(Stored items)

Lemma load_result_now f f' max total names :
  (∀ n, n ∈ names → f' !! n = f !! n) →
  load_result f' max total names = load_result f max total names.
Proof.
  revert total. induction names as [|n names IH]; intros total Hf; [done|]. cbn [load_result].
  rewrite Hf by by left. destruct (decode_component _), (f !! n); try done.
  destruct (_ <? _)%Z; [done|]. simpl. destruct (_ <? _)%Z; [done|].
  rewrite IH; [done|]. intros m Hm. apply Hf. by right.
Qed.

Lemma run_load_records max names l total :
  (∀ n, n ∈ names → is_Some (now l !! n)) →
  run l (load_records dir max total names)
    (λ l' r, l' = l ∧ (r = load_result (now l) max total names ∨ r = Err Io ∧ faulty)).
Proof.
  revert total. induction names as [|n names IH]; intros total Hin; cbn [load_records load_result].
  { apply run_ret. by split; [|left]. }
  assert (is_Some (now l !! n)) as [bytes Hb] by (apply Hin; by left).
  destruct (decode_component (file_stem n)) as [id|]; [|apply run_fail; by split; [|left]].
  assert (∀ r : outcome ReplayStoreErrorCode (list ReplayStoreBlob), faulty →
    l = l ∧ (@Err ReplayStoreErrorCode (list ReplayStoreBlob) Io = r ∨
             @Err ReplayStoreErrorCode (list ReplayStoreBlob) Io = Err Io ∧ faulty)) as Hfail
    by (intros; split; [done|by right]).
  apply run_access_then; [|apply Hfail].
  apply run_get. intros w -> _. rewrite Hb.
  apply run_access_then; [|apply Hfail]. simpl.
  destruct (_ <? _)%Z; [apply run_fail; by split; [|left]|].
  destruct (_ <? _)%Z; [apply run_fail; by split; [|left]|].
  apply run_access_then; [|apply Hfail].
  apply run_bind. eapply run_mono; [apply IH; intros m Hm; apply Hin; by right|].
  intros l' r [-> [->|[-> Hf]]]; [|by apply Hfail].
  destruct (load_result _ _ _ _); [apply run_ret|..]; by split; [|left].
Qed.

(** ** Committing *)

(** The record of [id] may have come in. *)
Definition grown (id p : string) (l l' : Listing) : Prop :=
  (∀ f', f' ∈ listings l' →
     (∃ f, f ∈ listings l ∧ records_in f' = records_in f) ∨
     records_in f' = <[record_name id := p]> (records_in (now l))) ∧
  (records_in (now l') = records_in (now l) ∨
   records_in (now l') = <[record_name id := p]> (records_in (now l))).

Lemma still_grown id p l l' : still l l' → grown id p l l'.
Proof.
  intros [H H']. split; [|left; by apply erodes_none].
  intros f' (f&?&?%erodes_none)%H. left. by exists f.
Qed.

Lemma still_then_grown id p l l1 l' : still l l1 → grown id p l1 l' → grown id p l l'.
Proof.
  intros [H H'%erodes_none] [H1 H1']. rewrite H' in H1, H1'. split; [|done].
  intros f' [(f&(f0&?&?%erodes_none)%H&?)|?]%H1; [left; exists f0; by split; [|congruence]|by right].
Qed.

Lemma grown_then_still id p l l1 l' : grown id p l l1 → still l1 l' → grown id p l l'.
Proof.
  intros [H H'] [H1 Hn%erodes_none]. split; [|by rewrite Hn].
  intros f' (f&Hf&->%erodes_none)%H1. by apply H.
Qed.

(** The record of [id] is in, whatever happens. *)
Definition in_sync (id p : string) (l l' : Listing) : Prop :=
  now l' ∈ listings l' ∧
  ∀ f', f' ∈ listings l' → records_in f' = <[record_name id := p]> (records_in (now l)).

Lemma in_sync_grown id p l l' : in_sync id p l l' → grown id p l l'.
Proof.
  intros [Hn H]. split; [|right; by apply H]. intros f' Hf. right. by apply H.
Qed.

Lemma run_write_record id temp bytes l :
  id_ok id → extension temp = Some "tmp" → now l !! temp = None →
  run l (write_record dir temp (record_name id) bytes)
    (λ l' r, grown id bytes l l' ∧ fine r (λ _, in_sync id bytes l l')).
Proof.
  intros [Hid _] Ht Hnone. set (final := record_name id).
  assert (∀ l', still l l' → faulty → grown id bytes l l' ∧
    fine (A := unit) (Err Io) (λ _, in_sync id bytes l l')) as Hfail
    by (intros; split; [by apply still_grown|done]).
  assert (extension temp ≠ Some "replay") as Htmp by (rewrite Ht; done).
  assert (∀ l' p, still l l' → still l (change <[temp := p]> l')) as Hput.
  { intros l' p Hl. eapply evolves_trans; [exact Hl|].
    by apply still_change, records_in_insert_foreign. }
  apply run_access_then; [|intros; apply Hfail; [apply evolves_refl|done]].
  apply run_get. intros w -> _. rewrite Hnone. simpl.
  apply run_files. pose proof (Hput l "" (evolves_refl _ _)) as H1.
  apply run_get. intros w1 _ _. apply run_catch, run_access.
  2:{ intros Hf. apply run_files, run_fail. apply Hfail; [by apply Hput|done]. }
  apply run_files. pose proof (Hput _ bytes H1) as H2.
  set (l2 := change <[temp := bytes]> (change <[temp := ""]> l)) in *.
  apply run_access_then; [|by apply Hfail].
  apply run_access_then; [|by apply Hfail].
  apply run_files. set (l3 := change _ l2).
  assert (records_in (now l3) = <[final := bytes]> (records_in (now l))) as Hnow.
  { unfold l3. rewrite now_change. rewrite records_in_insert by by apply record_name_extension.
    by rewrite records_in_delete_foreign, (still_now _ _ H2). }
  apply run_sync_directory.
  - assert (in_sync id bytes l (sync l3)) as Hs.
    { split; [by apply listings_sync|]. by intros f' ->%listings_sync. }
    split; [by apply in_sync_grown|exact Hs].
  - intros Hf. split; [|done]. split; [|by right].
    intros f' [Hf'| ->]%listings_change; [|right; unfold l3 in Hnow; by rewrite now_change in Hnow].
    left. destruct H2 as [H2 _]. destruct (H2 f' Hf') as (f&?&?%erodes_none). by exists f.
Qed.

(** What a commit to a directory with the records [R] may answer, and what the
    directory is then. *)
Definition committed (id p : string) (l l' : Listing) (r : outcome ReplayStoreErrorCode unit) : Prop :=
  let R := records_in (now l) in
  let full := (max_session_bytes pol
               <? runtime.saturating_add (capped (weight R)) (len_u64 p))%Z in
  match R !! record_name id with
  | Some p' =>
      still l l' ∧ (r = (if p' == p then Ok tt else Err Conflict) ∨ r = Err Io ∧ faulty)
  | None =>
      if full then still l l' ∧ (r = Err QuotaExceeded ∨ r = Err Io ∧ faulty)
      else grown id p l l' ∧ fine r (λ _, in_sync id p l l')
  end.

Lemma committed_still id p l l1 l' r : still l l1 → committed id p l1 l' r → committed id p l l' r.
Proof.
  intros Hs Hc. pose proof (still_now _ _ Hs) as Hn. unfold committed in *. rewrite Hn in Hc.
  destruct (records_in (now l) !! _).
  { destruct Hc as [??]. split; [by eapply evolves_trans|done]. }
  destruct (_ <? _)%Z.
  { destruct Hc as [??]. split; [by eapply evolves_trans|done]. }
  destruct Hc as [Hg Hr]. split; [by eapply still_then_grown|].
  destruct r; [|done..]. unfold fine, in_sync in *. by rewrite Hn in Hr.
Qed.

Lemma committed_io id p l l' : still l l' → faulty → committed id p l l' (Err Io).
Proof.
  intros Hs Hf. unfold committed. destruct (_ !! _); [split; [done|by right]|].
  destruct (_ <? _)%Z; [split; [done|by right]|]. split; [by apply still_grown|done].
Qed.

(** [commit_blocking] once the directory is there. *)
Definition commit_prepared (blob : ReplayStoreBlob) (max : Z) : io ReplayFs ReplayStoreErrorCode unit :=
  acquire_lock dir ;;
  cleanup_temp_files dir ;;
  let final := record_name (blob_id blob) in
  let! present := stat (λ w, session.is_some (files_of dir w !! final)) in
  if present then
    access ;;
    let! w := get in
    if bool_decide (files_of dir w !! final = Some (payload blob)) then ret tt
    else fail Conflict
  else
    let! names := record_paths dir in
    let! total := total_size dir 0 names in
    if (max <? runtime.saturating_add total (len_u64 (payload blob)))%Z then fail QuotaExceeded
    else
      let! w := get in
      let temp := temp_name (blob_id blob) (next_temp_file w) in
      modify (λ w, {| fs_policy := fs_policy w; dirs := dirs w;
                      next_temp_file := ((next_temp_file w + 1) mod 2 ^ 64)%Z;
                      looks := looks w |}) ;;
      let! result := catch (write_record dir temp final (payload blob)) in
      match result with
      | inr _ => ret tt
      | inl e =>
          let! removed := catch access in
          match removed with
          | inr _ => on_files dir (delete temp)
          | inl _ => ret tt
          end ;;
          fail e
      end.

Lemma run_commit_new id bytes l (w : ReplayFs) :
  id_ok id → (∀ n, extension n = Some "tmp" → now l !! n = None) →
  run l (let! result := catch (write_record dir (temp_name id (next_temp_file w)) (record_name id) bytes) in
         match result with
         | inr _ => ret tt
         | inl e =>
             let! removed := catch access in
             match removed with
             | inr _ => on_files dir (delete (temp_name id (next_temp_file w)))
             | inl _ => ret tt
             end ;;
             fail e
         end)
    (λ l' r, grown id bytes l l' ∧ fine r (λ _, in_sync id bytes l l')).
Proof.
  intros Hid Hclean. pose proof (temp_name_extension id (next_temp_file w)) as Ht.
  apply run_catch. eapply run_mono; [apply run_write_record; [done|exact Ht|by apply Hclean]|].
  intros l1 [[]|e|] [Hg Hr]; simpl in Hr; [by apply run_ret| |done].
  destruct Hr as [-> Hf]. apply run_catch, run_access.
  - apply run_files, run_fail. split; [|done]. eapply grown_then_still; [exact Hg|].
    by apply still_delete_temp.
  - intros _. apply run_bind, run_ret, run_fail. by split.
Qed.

[ABOUT THIS TASK] Look through the entries above and report each line where the string "Hclean" occurs.

[SOLUTION TO THE EXERCISE]
  intros Hid Hclean. pose proof (temp_name_extension id (next_temp_file w)) as Ht.
  apply run_catch. eapply run_mono; [apply run_write_record; [done|exact Ht|by apply Hclean]|].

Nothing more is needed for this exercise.